Emily Rose Grover was 17 when she and her mother were arrested for hacking student accounts and casting nearly 250 bogus votes so she could snag the homecoming crown.

But Grover turned 18 last month and the State Attorney’s Office in Escambia County confirmed Tuesday that she’ll be tried as an adult, according to Fox News.

Grover and her mother, 50-year-old Laura Rose Carroll, are facing multiple felonies for fixing the October homecoming vote at Tate High School in Pensacola. Carroll is an assistant principal at Bellview Elementary School in the same county.

An investigation into the vote was sparked a month after the election, when Escambia County School District officials reported unauthorized access to student accounts, the Florida Department of Law Enforcement said.

Investigators said they found 117 votes originated from the same IP address over a short period of time.

A total of 246 votes were cast from accounts that were accessed by computers inside the mom and daughter’s Pensacola home or from Carroll’s cellphone, the FDLE said.

Some students said Grover had boasted about using her mother’s school district account to cast the votes.

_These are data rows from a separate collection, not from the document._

Lemma calm_resume i o ws answer s :
  calm_inv s -> pv_joins s !! i = Some (o, ws) -> answer_ok o answer s -> answered answer ->
  calm_inv (subscribe_resume i answer s).
Proof.
  intros C Hi Ha Han. destruct (resume_control i answer s) as [Hc Hs].
  apply (calm_data s); [done|by eapply base_resume; [apply C|..]|done| |by eapply resume_keeps; [apply C|..]].
  rewrite Hs. by left.
Qed.

Lemma leave_control symbol s :
  same_control s (leave_room symbol s) /\
  pv_subs (leave_room symbol s) = (match sub_of symbol (pv_subs s) with
                                   | Some _ => sub_pop symbol (pv_subs s) | None => pv_subs s end) /\
  pv_joins (leave_room symbol s) = pv_joins s /\ pv_out (leave_room symbol s) = pv_out s /\
  (forall n, is_Some (pv_sockets (leave_room symbol s) !! n) -> is_Some (pv_sockets s !! n)).
Proof.
  unfold leave_room. destruct (sub_of symbol (pv_subs s)) as [o|]; [|by repeat split].
  destruct (pv_objs s !! o) as [[k m [id|]]|]; try by repeat split. simpl.
  destruct (pv_ws s) as [ws|] eqn:Hw; [|by repeat split].
  set (s2 := with_rooms _ _). destruct (send_cases ws (LeaveRoom id) s2) as [(sent & Hs & ->)|[Hs ->]];
    simpl; [|by repeat split]. repeat split; simpl; try done.
  intros n. rewrite lookup_insert_is_Some'. intros [<-|?]; eauto.
Qed.

Lemma leave_keeps symbol s : base_inv s -> keeps_covered s (leave_room symbol s).
Proof.
  intros B. destruct (leave_control symbol s) as (_ & Hs & Hj & Ho & Hn). split; [done|].
  intros ws todo ids Hw _ Hc k o' Hk.
  assert (Hk' : sub_of k (pv_subs s) = Some o' /\ (is_Some (sub_of symbol (pv_subs s)) -> k <> symbol)).
  { rewrite Hs in Hk. destruct (sub_of symbol (pv_subs s)); [|split; [done|by intros [??]]].
    rewrite sub_of_pop in Hk. destruct (String.eqb_spec k symbol); done. }
  destruct Hk' as [Hk' Hne]. apply (covered_mono s); [by rewrite Hj|by rewrite Ho| | |by apply Hc];
    clear Hk Hs Hj Ho Hn; unfold leave_room in *; destruct (sub_of symbol (pv_subs s)) as [o|] eqn:Ho'; try (by eauto).
  all: destruct (bi_subs _ _ B _ _ Ho') as (x & Hx & Ex); rewrite Hx in *;
    destruct x as [k0 m [id|]]; simpl in *; try (by eauto); subst k0;
    pose proof (bi_ids _ _ B _ _ _ Hx eq_refl) as ->; simpl in *; rewrite Hw;
    assert (book_id k <> book_id symbol) by (intros ?%(inj book_id); by apply Hne);
    set (s2 := with_rooms _ _);
    destruct (send_cases ws (LeaveRoom (book_id symbol)) s2) as [(sent & Hss & ->)|[Hss ->]]; simpl in *;
    rewrite ?lookup_delete_ne by done; try (by eauto).
  intros sent'. rewrite lookup_insert_eq. intros [= <-]. exists sent. split; [done|].
  rewrite rooms_snoc. set_solver.
Qed.

Lemma calm_leave symbol s : calm_inv s -> calm_inv (leave_room symbol s).
Proof.
  intros C. destruct (leave_control symbol s) as (Hc & Hs & _).
  apply (calm_data s); [done|apply base_leave, C|done| |apply leave_keeps, C].
  intros Hn. left. intros E. rewrite E in Hs. simpl in Hs. by rewrite Hs in Hn.
Qed.

Lemma calm_cancel s :
  calm_inv s -> pv_subs s = [] \/ pv_stopping s = true -> calm_inv (cancel_reader s).
Proof.
  intros C Hq. unfold cancel_reader. destruct (pv_reader s) as [r|] eqn:Hr; [|done].
  assert (Hl : forall r' rd', alter (fun rd => {| rd_phase := rd_phase rd; rd_cancel := true |}) r
    (pv_readers s) !! r' = Some rd' -> exists rd, pv_readers s !! r' = Some rd /\
      rd_phase rd' = rd_phase rd /\ (r' = r \/ rd_cancel rd' = rd_cancel rd)).
  { intros r' rd'. rewrite lookup_alter_Some. intros [[-> (rd & Hrd & ->)]|[Hn Hrd]]; eauto. }
  destruct C as [C1 C2 C3 C4 C5 C6 C7 C8 C9]. split; simpl; rewrite ?Hr.
  - same_data C1.
  - intros r' [= <-]. rewrite lookup_alter_is_Some. auto.
  - intros r'. rewrite lookup_alter_is_Some. auto.
  - intros r' rd' (rd & Hrd & -> & _)%Hl Hd. rewrite <- Hr. eauto.
  - intros r' [Hin|Hin]%elem_of_app; [rewrite <- Hr; by auto|].
    apply list_elem_of_singleton in Hin as ->. by left.
  - intros r' rd' (rd & Hrd & -> & [->|E])%Hl Hd Hc; apply elem_of_app; [right; by left|left].
    rewrite E in Hc. eauto.
  - intros Hs Hst. by destruct Hq; [|congruence].
  - intros r' rd' ws todo ids (rd & Hrd & -> & _)%Hl Hs. eauto.
  - intros n Hn. destruct (C9 n Hn) as (r' & rd & todo & ids & Hrd & Hs).
    destruct (decide (r' = r)) as [->|Hne];
      [eexists r, _, todo, ids; rewrite lookup_alter_eq, Hrd|
       eexists r', _, todo, ids; rewrite lookup_alter_ne by done; rewrite Hrd]; done.
Qed.

Lemma calm_stopping b s :
  calm_inv s -> (b = false -> pv_stopping s = false) -> calm_inv (with_stopping b s).
Proof.
  intros [C1 C2 C3 C4 C5 C6 C7 C8 C9] Hb. split; simpl; auto.
  - same_data C1.
Qed.

Lemma calm_reap i s s' : calm_inv s -> reap i s = Some s' -> calm_inv s'.
Proof.
  intros [C1 C2 C3 C4 C5 C6 C7 C8 C9]. unfold reap. destruct (pv_reaps s !! i) as [r|] eqn:Hi; [|done].
  destruct (pv_readers s !! r) as [[p c]|] eqn:Hr; [|done]. destruct p as [| | | | | |raised]; try done.
  assert (Hin : r ∈ pv_reaps s) by (by eapply list_elem_of_lookup_2).
  assert (Hreap : forall r' rd, pv_readers s !! r' = Some rd -> is_done (rd_phase rd) = false ->
    r' ∈ pv_reaps s -> r' ∈ delete i (pv_reaps s)).
  { intros r' rd Hrd Hd Hin'. destruct (elem_delete _ _ _ _ Hi Hin') as [->|]; [|done].
    rewrite Hr in Hrd. injection Hrd as <-. done. }
  assert (Hdel : forall r', r' ∈ delete i (pv_reaps s) -> r' ∈ pv_reaps s)
    by (intros r'; apply list_elem_of_delete_inv).
  intros [= <-]. destruct raised as [e|]; split; simpl; eauto; try same_data C1; try done.
  - intros Hs Hst. destruct (C7 Hs Hst) as [Hz _]. by rewrite Hz in Hi.
  - intros r' rd Hrd Hd. pose proof (C4 _ _ Hrd Hd) as E. destruct (C5 _ Hin) as [E'|E']; [|congruence].
    assert (r' = r) as -> by congruence. rewrite Hr in Hrd. by injection Hrd as <-.
  - intros Hs Hst. destruct (C7 Hs Hst) as [Hz _]. by rewrite Hz in Hi.
Qed.

(** A subscribe that finds no running reader starts one. *)
Lemma calm_spawn s s1 :
  calm_inv s -> base_inv s1 -> same_control s s1 -> pv_sockets s1 = pv_sockets s -> pv_reaps s = [] ->
  (forall r, pv_reader s = Some r -> reader_done s r = true) -> calm_inv (spawn_reader s1).
Proof.
  intros C B [E1 E2 E3 E4 E5 En] Hsk Hrp Hdone. pose proof (base_spawn _ _ B) as B'.
  assert (Hall : forall r rd, pv_readers s !! r = Some rd -> is_done (rd_phase rd) = true).
  { intros r rd Hrd. destruct (is_done (rd_phase rd)) eqn:Hd; [done|].
    pose proof (ci_single _ C _ _ Hrd Hd) as Hr. apply Hdone in Hr. unfold reader_done in Hr.
    rewrite Hrd in Hr. destruct rd as [[] ?]; done. }
  assert (Hn : forall r rd, pv_readers s !! r = Some rd -> r <> pv_next s1).
  { intros r rd Hrd ->. pose proof (ci_fresh _ C (pv_next s1) ltac:(eauto)). lia. }
  split; simpl; rewrite ?E1, ?E3, ?Hsk; [exact B'|..].
  - intros r [= <-]. rewrite lookup_insert_eq. eauto.
  - intros r [<-|Hr]%lookup_insert_is_Some'; [lia|]. pose proof (ci_fresh _ C r Hr). lia.
  - intros r rd. rewrite lookup_insert_Some. intros [[<- _]|[_ Hrd]] Hd; [done|].
    by rewrite (Hall _ _ Hrd) in Hd.
  - rewrite Hrp. set_solver.
  - intros r rd. rewrite lookup_insert_Some. intros [[<- <-]|[_ Hrd]] Hd Hc; [by destruct Hc|].
    by rewrite (Hall _ _ Hrd) in Hd.
  - intros _ _. split; [done|]. eexists _, _. by rewrite lookup_insert_eq.
  - intros r rd ws todo ids. rewrite lookup_insert_Some. intros [[<- <-]|[_ Hrd]] Hs; [done|].
    by rewrite (done_session _ (Hall _ _ Hrd)) in Hs.
  - intros n Hsn. destruct (ci_sockets _ C n Hsn) as (r & rd & todo & ids & Hrd & Hs).
    by rewrite (done_session _ (Hall _ _ Hrd)) in Hs.
Qed.

Lemma add_facts symbol market s o s1 :
  get_or_add symbol market s = (o, s1) ->
  same_control s s1 /\ pv_sockets s1 = pv_sockets s /\ pv_joins s1 = pv_joins s /\
  pv_out s1 = pv_out s /\ pv_by_room s1 = pv_by_room s /\
  (forall k, k <> symbol -> sub_of k (pv_subs s1) = sub_of k (pv_subs s)).
Proof.
  unfold get_or_add. destruct (sub_of symbol (pv_subs s)) as [o'|] eqn:Hs; intros [= <- <-].
  { split_and!; try done. }
  split; [split; simpl; try done; lia|]. split_and!; simpl; try done.
  intros k Hk. rewrite sub_of_app. destruct (sub_of k (pv_subs s)); [done|].
  destruct (String.eqb_spec symbol k); congruence.
Qed.

(** The cover of the symbols subscribed before. *)
Lemma add_covered symbol market s o s1 ws todo ids k o' :
  get_or_add symbol market s = (o, s1) -> k <> symbol -> sub_of k (pv_subs s1) = Some o' ->
  all_covered s ws todo ids -> covered s1 ws todo ids k o'.
Proof.
  intros Hg Hne Hs Ha. destruct (add_facts _ _ _ _ _ Hg) as (_ & Hsk & Hj & Hout & Hbr & Hk).
  rewrite (Hk _ Hne) in Hs.
  apply (covered_mono s); [by rewrite Hj|by rewrite Hout|by rewrite Hbr|rewrite Hsk; eauto|by apply Ha].
Qed.

(** What a subscribe does on a live connection covers its symbol. *)
Lemma subscribe_keeps symbol market s o s1 ws x :
  base_inv s1 -> get_or_add symbol market s = (o, s1) -> sub_of symbol (pv_subs s1) = Some o ->
  pv_objs s1 !! o = Some x -> sb_symbol x = symbol ->
  keeps_covered s (match sb_order_book_id x with
                   | Some id => live_join o ws id s1
                   | None => with_waiting (pv_joins s1 ++ [(o, ws)]) (pv_reaps s1) s1
                   end).
Proof.
  intros B1 Hg Ho Hx Ex. destruct (add_facts _ _ _ _ _ Hg) as (Hc & Hsk & _).
  destruct (sb_order_book_id x) as [id|] eqn:Hid.
  - rewrite (bi_ids _ _ B1 _ _ id Hx Hid), Ex.
    destruct (live_join_control o ws (book_id symbol) s1) as (_ & Hs' & _ & Hn').
    split; [intros n Hn; rewrite <- Hsk; by auto|].
    intros ws' todo ids Hw Hone Ha k o' Hko. rewrite Hs' in Hko.
    destruct (decide (k = symbol)) as [->|Hne]; [|apply live_join_keeps; by eapply add_covered].
    assert (o' = o) as -> by congruence. rewrite <- Ex.
    apply (live_join_covers o ws s1 _ ws' todo ids Hx). by rewrite Hsk.
  - split; [simpl; by rewrite Hsk|]. intros ws' todo ids Hw _ Ha k o' Hko. simpl in Hko.
    destruct (decide (k = symbol)) as [->|Hne].
    + right. left. exists ws. simpl. apply elem_of_app. right. assert (o' = o) as -> by congruence. by left.
    + apply (covered_mono s1); [|done|done|by eauto|by eapply add_covered].
      intros y Hy. simpl. apply elem_of_app. by left.
Qed.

Investigators learned that since August 2019, Carroll’s account accessed 372 high school records and 339 of those were Tate students.

Charges against the mom and daughter included unlawful use of a two-way communications device and criminal use of personally identifiable information. Carroll is free on a $6,000 bond and Grover is free on a $2,000 bond. Each faces a maximum of 16 years on the charges.

It wasn’t clear if Carroll had been fired from her job, but officials had confirmed she was suspended.

Grover was expelled from her high school, the AP said.

The State Attorney’s Office in Escambia didn’t return a call from the Post on Tuesday.